本発明のビタミンB12修飾ポリマーは、前記式(1)で表される不飽和二重結合を有する部分が共有結合したビタミンB12化合物と不飽和二重結合を有する化合物とを共重合させることにより得られるビタミンB12修飾ポリマーである。
前記ビタミンB12化合物は、アミド結合によってビタミンB12化合物に不飽和二重結合を有する部分が結合した構造を有するものが好ましい。その例として、前記式(4)で表されるものが挙げられる。
【0009】
本発明に用いられるビタミンB12化合物とはビタミンB12骨格を有する化合物であり、例えば、ビタミンB12(シアノコバラミン)が挙げられる。
【0010】
本発明のビタミンB12修飾ポリマーの例として、ビタミンB12修飾ハイパーブランチポリマーが挙げられ、具体的には不飽和二重結合を有する化合物が前記式(5)で表されるジチオカルバメート化合物であり、前記式(6)で表される構造式を重合開始部位として、前記式(7)で表されるビタミンB12の骨格を有する直鎖構造の繰り返し単位と前記式(8)で表される枝分かれ構造の繰り返し単位を有し、かつ前記式(7)で表される直鎖構造の繰り返し単位の総数が1から100,000の整数であり、前記式(8)で表される枝分かれ構造の繰り返し単位の総数が2から100,000の整数であるビタミンB12修飾ハイパーブランチポリマーである。
【0011】
また、本発明のビタミンB12修飾ポリマーの例として、ビタミンB12修飾直鎖状ポリマーが挙げられ、具体的には不飽和二重結合を有する化合物が前記式(12)で表される不飽和二重結合を有する化合物であり、前記式(7)で表されるビタミンB12の骨格を有する構造の繰り返し単位と前記式(15)で表される構造の繰り返し単位を有し、かつ前記式(7)で表される構造の繰り返し単位の総数が1から100,000の整数であり、前記式(15)で表される構造の繰り返し単位の総数が1から100,000の整数であるビタミンB12修飾直鎖状ポリマーである。
【0012】
本発明のビタミンB12修飾ポリマーは、不飽和二重結合を有する部分が共有結合したビタミンB12化合物と不飽和二重結合を有する化合物とを重合開始剤を用いて熱重合反応を行うことによって得られる。重合開始剤はアゾビスイソブチロニトリル及びアゾビスシクロヘキサンカルボニトリル等が用いられ、反応温度は30ないし100℃、反応時間としては1ないし24時間から適宜選択される。

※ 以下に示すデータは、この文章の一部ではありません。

Lemma step_inv_pc i c pc l :
  cpus m' !! i = Some (c, pc) -> pc_at pc l ->
  exists k, locks m' !! l = Some k /\ locked k = true /\ owner k = None.
Proof.
  destruct Hinv as [Hcpu Hown Hpc Hex].
  assert (Hlt : forall l k, locks m !! l = Some k -> (l < length (locks m))%nat)
    by (intros; by eapply lookup_lt_Some).
  destruct Hs as [j l' d k' Hj Hl Hh|j l' d k' Hj Hl Hk|j l' d k' Hj Hl Hk|j l' d k' Hj Hl
    |j l' d k' Hj Hl Hh|j l' d d' k' Hj Hl Hp|j d Hj|j d d' Hj Hp]; cbn; intros Hi Hat;
    inv_lookups; try (by destruct Hat); try (by eauto).
  - destruct (Hpc _ _ _ _ Hi Hat) as (k0 & Hk0 & Hlk & Ho).
    destruct (decide (l = l')) as [->|]; [|by rewrite list_lookup_insert_ne; eauto].
    rewrite list_lookup_insert_eq by eauto. simplify_eq. eauto.
  - destruct Hat as [[= ->]|]; [|done]. rewrite list_lookup_insert_eq by eauto.
    eexists; split; [done|]. split; [done|]. cbn.
    destruct (owner k') as [o|] eqn:Eo; [|done]. destruct (Hown _ _ _ Hl Eo). congruence.
  - destruct (Hpc _ _ _ _ Hi Hat) as (k0 & Hk0 & Hlk & Ho).
    destruct (decide (l = l')) as [->|]; [congruence|]. rewrite list_lookup_insert_ne; eauto.
  - destruct (Hpc _ _ _ _ Hi Hat) as (k0 & Hk0 & Hlk & Ho).
    destruct (decide (l = l')) as [->|]; [|rewrite list_lookup_insert_ne; eauto].
    exfalso. eapply H, (Hex j i); eauto. by left.
  - destruct Hat as [|[= ->]]; [done|]. rewrite list_lookup_insert_eq by eauto.
    apply holding_true in Hh as [Hh _]. eauto.
  - destruct (Hpc _ _ _ _ Hi Hat) as (k0 & Hk0 & Hlk & Ho).
    apply holding_true in Hh as [_ Hh].
    destruct (decide (l = l')) as [->|]; [congruence|]. rewrite list_lookup_insert_ne; eauto.
  - destruct (Hpc _ _ _ _ Hi Hat) as (k0 & Hk0 & Hlk & Ho).
    destruct (decide (l = l')) as [->|]; [|rewrite list_lookup_insert_ne; eauto].
    exfalso. eapply H, (Hex j i); eauto. by right.
Qed.
(* ===== verification/Sched.v ===== *)
(** * proc.c: the scheduler

    The per-CPU scheduler with its multi-level feedback queue, and the
    theorems about it: what the MLFQ branch selects, demotion, the
    waiting-time boost and its bound. *)

From stdpp Require Import base numbers strings gmap list.
From S2P Require Import Prelude Kmonad Kstring Mmu Locks Proc.

Local Open Scope Z_scope.

(** Reading entry [i] of an int[4]. *)
Definition at4 (l : list Z) (i : Z) : Z := default 0 (l !! Z.to_nat i).

(** [int slice[4]] of scheduler() and of priority_boost(). *)
Definition slice : list Z := [1000000; 32; 16; 8].
Definition boost_slice : list Z := [0; 32; 16; 8].

(** The nested search loops: level 3 first, then slot order. *)
Fixpoint mlfq_search (levels : nat) (l : list proc) : option nat :=
  match levels with
  | O => None
  | S n =>
      match find_idx (fun p => is_state RUNNABLE p && (priority p =? Z.of_nat n)) l with
      | Some i => Some i
      | None => mlfq_search n l
      end
  end.

Definition mlfq_select (l : list proc) : option nat := mlfq_search 4 l.

(** [if (prio > 0 && selected->ticks[prio] >= slice[prio])] *)
Definition demote (p : proc) : proc :=
  let prio := priority p in
  if (0 <? prio) && (at4 slice prio <=? at4 (pticks p) prio)
  then set_pticks (<[Z.to_nat prio := 0]> (pticks p)) (set_priority (prio - 1) p)
  else p.

(** update_wait_ticks, for one process other than the one that ran. *)
Definition wait_tick (p : proc) : proc :=
  if is_state RUNNABLE p then
    if (priority p <? 0) || (3 <? priority p) then p
    else set_wait_ticks (alter (fun w => i32 (w + 1)) (Z.to_nat (priority p)) (wait_ticks p)) p
  else p.

Definition update_wait_ticks (running : nat) (l : list proc) : list proc :=
  imap (fun i p => if Nat.eqb i running then p else wait_tick p) l.

(** priority_boost, for one process. *)
Definition boost (p : proc) : proc :=
  if is_state UNUSED p then p
  else
    let prio := priority p in
    let p1 :=
      if (prio =? 2) || (prio =? 1) then
        let limit := 10 * at4 boost_slice prio in
        if limit <=? at4 (wait_ticks p) prio
        then set_wait_ticks (<[Z.to_nat prio := 0]> (wait_ticks p)) (set_priority (priority p + 1) p)
        else p
      else p in
    if prio =? 0 then
      if 500 <=? at4 (wait_ticks p1) 0
      then set_wait_ticks (<[0%nat := 0]> (wait_ticks p1)) (set_priority 1 p1)
      else p1
    else p1.

Definition priority_boost (l : list proc) : list proc := boost <$> l.

Section sched.
Context {E : Type} `{ProcEnv E}.
Variables (kpgdir : Z).

Definition upd_table (f : list proc -> list proc) : K (pst E) unit :=
  modify (fun s => set_ptable (f (ptable s)) s).

(** c->proc = p; switchuvm(p); p->state = RUNNING; swtch(...).  The
    switch leaves ptable.lock held; [pc] is where scheduler() resumes. *)
Definition dispatch (i : nat) (pc : schedpc) : K (pst E) unit :=
  updcpu (set_cproc (Some i));;
  switchuvm i;;
  updp i (set_pstate RUNNING);;
  updcpu (set_spc pc).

また、本発明のビタミンB12修飾ハイパーブランチポリマーの製造において、ジスルフィド化合物を添加してもよい。ジスルフィド化合物は、一般に、生成するポリマーの分子量を低下させる作用を有することが知られているが、ハイパーブランチポリマーの製造においてはハイパーブランチポリマーの分岐度を高める効果も有している。
【0013】
前記ビタミンB12化合物の製造方法として、例えばアミノ末端基を有する不飽和二重結合を有する化合物とビタミンB12化合物とを、縮合剤の存在下で反応させ、不飽和二重結合を有する化合物のアミノ末端基とビタミンB12化合物中のいずれかのカルボキシル基とでアミド結合を形成する製法が挙げられる。本反応は、不活性溶媒中、塩基を添加して行うことが好ましい。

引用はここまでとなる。